Le matou enchanté

Apolline Baby-doll

Dimanche 31 Janvier 2021 / Eveil

Apolline Baby-doll

Elle pleure à chaudes larmes Apolline. Et je suis encore une fois confrontée à ce monde si absurde qu’est le nôtre.

Comme d’autres élèves qu’il m’est arrivé d’avoir, Apolline pleure pour une fausse note,  un doigt qui a trébuché, un mauvais doigté, un jeu trop lent, trop lourd, pas assez rapide, pas assez bien, trop fort, trop faible, bref, c’est nul, jamais, non, jamais je n’y arriverai ! Les larmes se mettent alors à couler, et je suis, à chaque fois, perplexe face à ce spectacle d’auto-dévalorisation.

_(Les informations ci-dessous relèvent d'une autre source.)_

(** X4: an open file keeps the object alive across a disconnect.  With only
    the reference taken at probe time, a disconnect frees the object at once;
    with a file open, the disconnect leaves it allocated and the release of
    that file frees it. *)
Theorem X4_open_file_outlives_disconnect (f : file) (d : usb_ugci) :
  kref d = 1 -> minor d = true -> intfdata d = true ->
  private_data f = true ->
  let d1 := snd (ugci_open 0 d) in
  let d2 := ugci_disconnect d1 in
  let d3 := snd (ugci_release f d2) in
  deleted (ugci_disconnect d) = true /\
  deleted d1 = false /\ deleted d2 = false /\ deleted d3 = true.
Proof.
  intros Hk Hm Hd Hf. cbv zeta.
  assert (Hk1 : kref (snd (ugci_open 0 d)) = 2).
  { unfold ugci_open. rewrite Hm, Hd. simpl. rewrite Hk. reflexivity. }
  assert (Hk2 : kref (ugci_disconnect (snd (ugci_open 0 d))) = 1)
    by (rewrite kref_ugci_disconnect; lia).
  assert (Hk3 : kref (snd (ugci_release f
                             (ugci_disconnect (snd (ugci_open 0 d))))) = 0).
  { unfold ugci_release, kref_put. rewrite Hf.
    cbn [negb snd kref set_kref]. lia. }
  unfold deleted. rewrite kref_ugci_disconnect, Hk, Hk1, Hk2, Hk3.
  repeat split.
Qed.

(** ** Draining *)

Lemma Inv_quiescent (d : usb_ugci) :
  Inv d -> submitted d = [] -> in_flight_reads d = [] ->
  ongoing_read d = false /\ limit_sem d = WRITES_IN_FLIGHT.
Proof.
  intros HI Hs Hr. split.
  - destruct (inv_read d HI) as [[_ H]|[n (H & _)]]; [exact H | congruence].
  - pose proof (inv_sem d HI) as H. rewrite Hs in H. simpl in H. lia.
Qed.

(** X6: after [ugci_draw_down] the device is quiescent: no outbound URB is
    anchored, no inbound transfer is in flight, [ongoing_read] is clear and
    all [WRITES_IN_FLIGHT] permits are free.  Suspend of a registered device
    and pre-reset are such drains. *)
Theorem X6_drain_leaves_device_quiescent
    (evs : list (nat * Z)) (d : usb_ugci) :
  reachable d -> statuses_ok evs ->
  let quiescent d' :=
    submitted d' = [] /\ in_flight_reads d' = [] /\
    ongoing_read d' = false /\ limit_sem d' = WRITES_IN_FLIGHT in
  quiescent (ugci_draw_down evs d) /\
  (intfdata d = true -> quiescent (ugci_suspend evs d)) /\
  quiescent (ugci_pre_reset evs d).
Proof.
  intros Hreach Hok quiescent. pose proof (reachable_Inv d Hreach) as HI.
  assert (Hq : forall d0, Inv d0 -> quiescent (ugci_draw_down evs d0)).
  { intros d0 HI0.
    destruct (ugci_draw_down_drained evs d0 Hok HI0) as [Hs Hr].
    destruct (Inv_quiescent _ (Inv_ugci_draw_down evs d0 Hok HI0) Hs Hr)
      as [Ho Hl].
    unfold quiescent. auto. }
  split; [apply Hq; exact HI|]. split.
  - intros Hd. unfold ugci_suspend. rewrite Hd. apply Hq. exact HI.
  - unfold ugci_pre_reset. apply Hq.
    destruct HI; constructor; simpl; auto.
Qed.

(** X5: a reset is reported as [-EPIPE].  Pre-reset takes [io_mutex] and
    drains; post-reset releases it and leaves [-EPIPE] in [errors], whatever
    the drain had recorded; the next read returns [-EPIPE] and clears it. *)
Theorem X5_reset_is_reported_as_epipe
    (evs : list (nat * Z)) (d : usb_ugci) (f : file) (env : read_env)
    (fuel : nat) (count : Z) :
  reachable d -> statuses_ok evs -> interface d = true ->
  count <> 0 -> lock_intr env = false ->
  let d1 := ugci_pre_reset evs d in
  let d2 := ugci_post_reset d1 in
  io_mutex d1 = true /\ submitted d1 = [] /\ in_flight_reads d1 = [] /\
  io_mutex d2 = false /\ errors d2 = - EPIPE /\
  ugci_read f env (S fuel) count d2 = (Some (- EPIPE), [], set_errors 0 d2).
Proof.
  intros Hreach Hok Hif Hcount Hlock d1 d2.
  pose proof (reachable_Inv d Hreach) as HI.
  assert (HIm : Inv (set_io_mutex true d))
    by (destruct HI; constructor; simpl; auto).
  destruct (ugci_draw_down_drained evs _ Hok HIm) as [Hs Hr].
  pose proof (Inv_ugci_draw_down evs _ Hok HIm) as HI1.
  destruct (Inv_quiescent _ HI1 Hs Hr) as [Ho _].
  destruct (same_attachment_ugci_draw_down evs (set_io_mutex true d))
    as (A1 & A2 & _ & _ & _ & _ & A7).
  fold (ugci_pre_reset evs d) in Hs, Hr, Ho, A1, A2, A7, HI1.
  fold d1 in Hs, Hr, Ho, A1, A2, A7, HI1. simpl in A1, A2, A7.
  split; [exact A7|]. split; [exact Hs|]. split; [exact Hr|].
  split; [reflexivity|]. split; [reflexivity|].
  unfold ugci_read, d2, ugci_post_reset. simpl.
  rewrite A1, A2, Hif, (inv_urb d HI), Hlock.
  apply Z.eqb_neq in Hcount. rewrite Hcount. simpl.
  unfold read_wait. simpl. rewrite Ho. reflexivity.
Qed.
(** [Option::unwrap] and [expect]. *)
Definition unwrap {E A} (o : option A) : res E A :=
  match o with
  | Some a => Ok a
  | None => Panic
  end.

Definition is_ok {E A} (m : res E A) : bool :=
  match m with
  | Ok _ => true
  | _ => false
  end.

Definition no_panic {E A} (m : res E A) : Prop := m <> Panic.

(** [l\[i\]] on a Rust slice: out of range panics. *)
Definition index {E A} (l : list A) (i : nat) : res E A := unwrap (l !! i).

(** [&l\[a..b\]] on a Rust slice: [a > b] or [b > len] panics. *)
Definition slice {E A} (l : list A) (a b : nat) : res E (list A) :=
  if decide (a <= b /\ b <= length l)%nat then Ok (take (b - a) (drop a l))
  else Panic.

(** [iter.map(f).collect::<Result<Vec<_>, _>>()]: left to right, stopping at
    the first error. *)
Section Traverse.
Context {E A B : Type} (f : A -> res E B).
Fixpoint traverse (l : list A) : res E (list B) :=
  match l with
  | [] => Ok []
  | x :: l' => y ← f x; ys ← traverse l'; Ok (y :: ys)
  end.
End Traverse.

(** A left fold that can fail, [for x in l { s = f(s, x)?; }]. *)
Section ForEach.
Context {E S A : Type} (f : S -> A -> res E S).
Fixpoint for_each (s : S) (l : list A) : res E S :=
  match l with
  | [] => Ok s
  | x :: l' => s' ← f s x; for_each s' l'
  end.
End ForEach.

(** ** Machine integers: a [w]-bit integer is a [Z] in its range. *)
Definition u_range (w : Z) (z : Z) : Prop := (0 <= z < 2 ^ w)%Z.
Definition i_range (w : Z) (z : Z) : Prop := (- 2 ^ (w - 1) <= z < 2 ^ (w - 1))%Z.

(** [x as uW]. *)
Definition wrap_u (w : Z) (z : Z) : Z := (z mod 2 ^ w)%Z.

(** [x as iW], two's complement. *)
Definition wrap_i (w : Z) (z : Z) : Z :=
  ((z + 2 ^ (w - 1)) mod 2 ^ w - 2 ^ (w - 1))%Z.

Definition u8_of_byte (b : byte) : Z := Z.of_N (Byte.to_N b).

(** [x as u8]. *)
Definition byte_of_Z (z : Z) : byte :=
  match Byte.of_N (Z.to_N (z mod 256)) with
  | Some b => b
  | None => x00
  end.

#[export] Instance byte_eq_decision : EqDecision byte := Byte.byte_eq_dec.

(** ** Tactics *)

(** Split every monadic bind in the hypotheses. *)
Ltac res_inv :=
  repeat match goal with
  | H : mbind _ ?m = Ok _ |- _ =>
      let E := fresh "E" in
      destruct m eqn:E; cbn [mbind res_bind] in H; [ | discriminate H | discriminate H ]
  | H : (let '(_, _) := ?p in _) = Ok _ |- _ => destruct p
  | H : Ok _ = Ok _ |- _ => injection H; clear H; intros; subst
  | H : map_err _ ?m = Ok _ |- _ =>
      let E := fresh "E" in
      destruct m eqn:E; cbn [map_err] in H; [ | discriminate H | discriminate H ]
  | H : ok_or ?o _ = Ok _ |- _ =>
      let E := fresh "E" in
      destruct o eqn:E; cbn [ok_or] in H; [ | discriminate H ]
  | H : Err _ = Ok _ |- _ => discriminate H
  | H : Panic = Ok _ |- _ => discriminate H
  end.

(** ** Generic lemmas *)

Lemma res_bind_assoc {E A B C} (m : res E A) (f : A -> res E B) (g : B -> res E C) :
  (y ← (x ← m; f x); g y) = (x ← m; y ← f x; g y).
Proof. by destruct m. Qed.

Lemma no_panic_Ok {E A} (a : A) : no_panic (E := E) (Ok a).
Proof. discriminate. Qed.

Lemma no_panic_Err {E A} (e : E) : no_panic (A := A) (Err e).
Proof. discriminate. Qed.

Lemma no_panic_bind {E A B} (m : res E A) (f : A -> res E B) :
  no_panic m -> (forall a, m = Ok a -> no_panic (f a)) -> no_panic (x ← m; f x).
Proof. destruct m; intros Hm Hf; [by apply Hf | apply no_panic_Err | done]. Qed.

Lemma no_panic_map_err {E F A} (f : E -> F) (m : res E A) :
  no_panic m -> no_panic (map_err f m).
Proof. by destruct m; intros H. Qed.

Lemma no_panic_ok_or {E A} (o : option A) (e : E) : no_panic (ok_or o e).
Proof. by destruct o. Qed.

Create HintDb rosz.
#[export] Hint Resolve no_panic_Ok no_panic_Err no_panic_map_err no_panic_ok_or : rosz.

Lemma slice_ok {E A} (pre mid post : list A) :
  slice (E := E) (pre ++ mid ++ post) (length pre) (length pre + length mid) = Ok mid.
Proof.
  unfold slice. rewrite decide_True by (rewrite !length_app; lia).
  rewrite drop_app_length. f_equal.
  replace (length pre + length mid - length pre)%nat with (length mid) by lia.
  apply take_app_length.
Qed.

Lemma slice_in_range {E A} (l : list A) (a b : nat) :
  (a <= b)%nat -> (b <= length l)%nat ->
  exists m, slice (E := E) l a b = Ok m /\ length m = (b - a)%nat.
Proof.
  intros. unfold slice. rewrite decide_True by done.
  eexists. split; [done|]. rewrite length_take, length_drop. lia.
Qed.

Lemma slice_no_panic {E A} (l : list A) (a b : nat) :
  (a <= b)%nat -> (b <= length l)%nat -> no_panic (slice (E := E) l a b).
Proof. intros. destruct (slice_in_range (E := E) l a b) as (m & -> & _); auto with rosz. Qed.

Lemma slice_replicate {E A} (n k : nat) (x : A) :
  (k <= n)%nat -> slice (E := E) (replicate n x) 0 k = Ok (replicate k x).
Proof.
  intros. unfold slice. rewrite decide_True by (rewrite length_replicate; lia).
  f_equal. rewrite Nat.sub_0_r. change (drop 0 (replicate n x)) with (replicate n x).
  rewrite take_replicate. f_equal. lia.
Qed.

Lemma traverse_length {E A B} (f : A -> res E B) l ys :
  traverse f l = Ok ys -> length ys = length l.
Proof.
  revert ys. induction l as [|x l IH]; intros ys H; cbn in H; [by simplify_eq|].
  res_inv. cbn. f_equal. by apply IH.
Qed.

Lemma u8_of_byte_range b : (0 <= u8_of_byte b < 256)%Z.
Proof.
  unfold u8_of_byte. pose proof (Byte.to_N_bounded b). lia.
Qed.

Lemma u8_of_byte_of_Z z : u8_of_byte (byte_of_Z z) = (z mod 256)%Z.
Proof.
  unfold byte_of_Z, u8_of_byte.
  pose proof (Z.mod_pos_bound z 256 ltac:(lia)) as Hb.
  destruct (Byte.of_N (Z.to_N (z mod 256))) as [b|] eqn:E.
  - apply Byte.to_of_N in E. rewrite E. lia.
  - apply Byte.of_N_None_iff in E. lia.
Qed.

Lemma byte_of_Z_u8 b : byte_of_Z (u8_of_byte b) = b.
Proof.
  unfold byte_of_Z. rewrite Z.mod_small by apply u8_of_byte_range.
  unfold u8_of_byte. rewrite N2Z.id, Byte.of_to_N. done.
Qed.

Lemma u8_of_byte_inj b c : u8_of_byte b = u8_of_byte c -> b = c.
Proof. intros H. by rewrite <- (byte_of_Z_u8 b), H, byte_of_Z_u8. Qed.

Lemma wrap_u_range w z : (0 <= w)%Z -> u_range w (wrap_u w z).
Proof. intros. apply Z.mod_pos_bound. by apply Z.pow_pos_nonneg. Qed.

Lemma wrap_u_id w z : u_range w z -> wrap_u w z = z.
Proof. intros. by apply Z.mod_small. Qed.

Lemma wrap_i_wrap_u w z : (0 < w)%Z -> i_range w z -> wrap_i w (wrap_u w z) = z.
Proof.
  intros Hw [Hl Hh]. unfold wrap_i, wrap_u.
  assert (2 ^ w = 2 * 2 ^ (w - 1))%Z as Hp.
  { rewrite <- Z.pow_succ_r by lia. f_equal. lia. }
  rewrite Z.add_mod_idemp_l by lia.
  rewrite Z.mod_small by lia. lia.
Qed.


(** [x & !(2^k - 1)] clears the low [k] bits, on 64-bit unsigned integers. *)
Lemma land_align_down x k :
  (0 <= x < 2 ^ 64)%Z -> (0 <= k <= 64)%Z ->
  Z.land x (wrap_u 64 (Z.lnot (2 ^ k - 1))) = (2 ^ k * (x / 2 ^ k))%Z.
Proof.
  intros Hx Hk. unfold wrap_u. rewrite <- Z.land_ones by lia.
  rewrite (Z.mul_comm (2 ^ k)), <- Z.shiftr_div_pow2, <- Z.shiftl_mul_pow2 by lia.
  apply Z.bits_inj'. intros i Hi. rewrite !Z.land_spec, Z.lnot_spec by lia.
  replace (2 ^ k - 1)%Z with (Z.ones k) by (rewrite Z.ones_equiv; lia).
  destruct (Z.ltb_spec i k).
  - by rewrite Z.ones_spec_low, Z.shiftl_spec_low, !andb_false_r by lia.
  - rewrite Z.ones_spec_high, Z.shiftl_spec, Z.shiftr_spec by lia. cbn [negb].
    replace (i - k + k)%Z with i by lia.
    destruct (Z.ltb_spec i 64).
    + rewrite Z.ones_spec_low by lia. by rewrite !andb_true_r.
    + rewrite (Z.ones_spec_high 64), andb_false_r by lia. symmetry.
      destruct (decide (x = 0)%Z) as [->|]; [apply Z.bits_0|].
      apply Z.bits_above_log2; [lia|].
      apply (Z.lt_le_trans _ 64); [apply Z.log2_lt_pow2; lia | lia].
Qed.

Lemma sublist_map {A B} (f : A -> B) l1 l2 : l1 `sublist_of` l2 -> map f l1 `sublist_of` map f l2.
Proof. induction 1; cbn; by constructor. Qed.

Lemma sublist_remove {A} (l1 : list A) x l2 : (l1 ++ l2) `sublist_of` (l1 ++ x :: l2).
Proof. apply sublist_app; [done|]. by apply sublist_cons. Qed.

Mais ils pleurent pour quoi exactement ces enfants ? Pour ne pas être la perfection incarnée ? Pour ne pas réussir, ne pas contrôler, ne pas maîtriser ?
Combien de fois je dois leur dire que l’erreur est belle, que l’erreur est humaine, que j’aime les enfants qui font des fautes, que rien n’est plus ennuyeux qu’un enfant parfait et surtout, sachez-le, oui, sachez-le, je vous le dis et vous le répète, c’est la tortue qui gagne et pas le lièvre alors cessez de jouer comme si le diable courrait à vos trousses !

Mais ce matin, rien n’y fait.
Cette enfant venue avec sa robe de princesse bleu ciel et toute parsemée de paillettes argentées, cette toute petite fille haute comme trois pommes, avec un tempérament si fort qu’à l’issue de deux années d’éveil, je ne savais toujours pas avec qui la mettre en binôme (j’ai fini par la prendre en solo), cette petite princesse à la volonté d’acier, (et c’est vraiment le cas de le dire), pleure de déception.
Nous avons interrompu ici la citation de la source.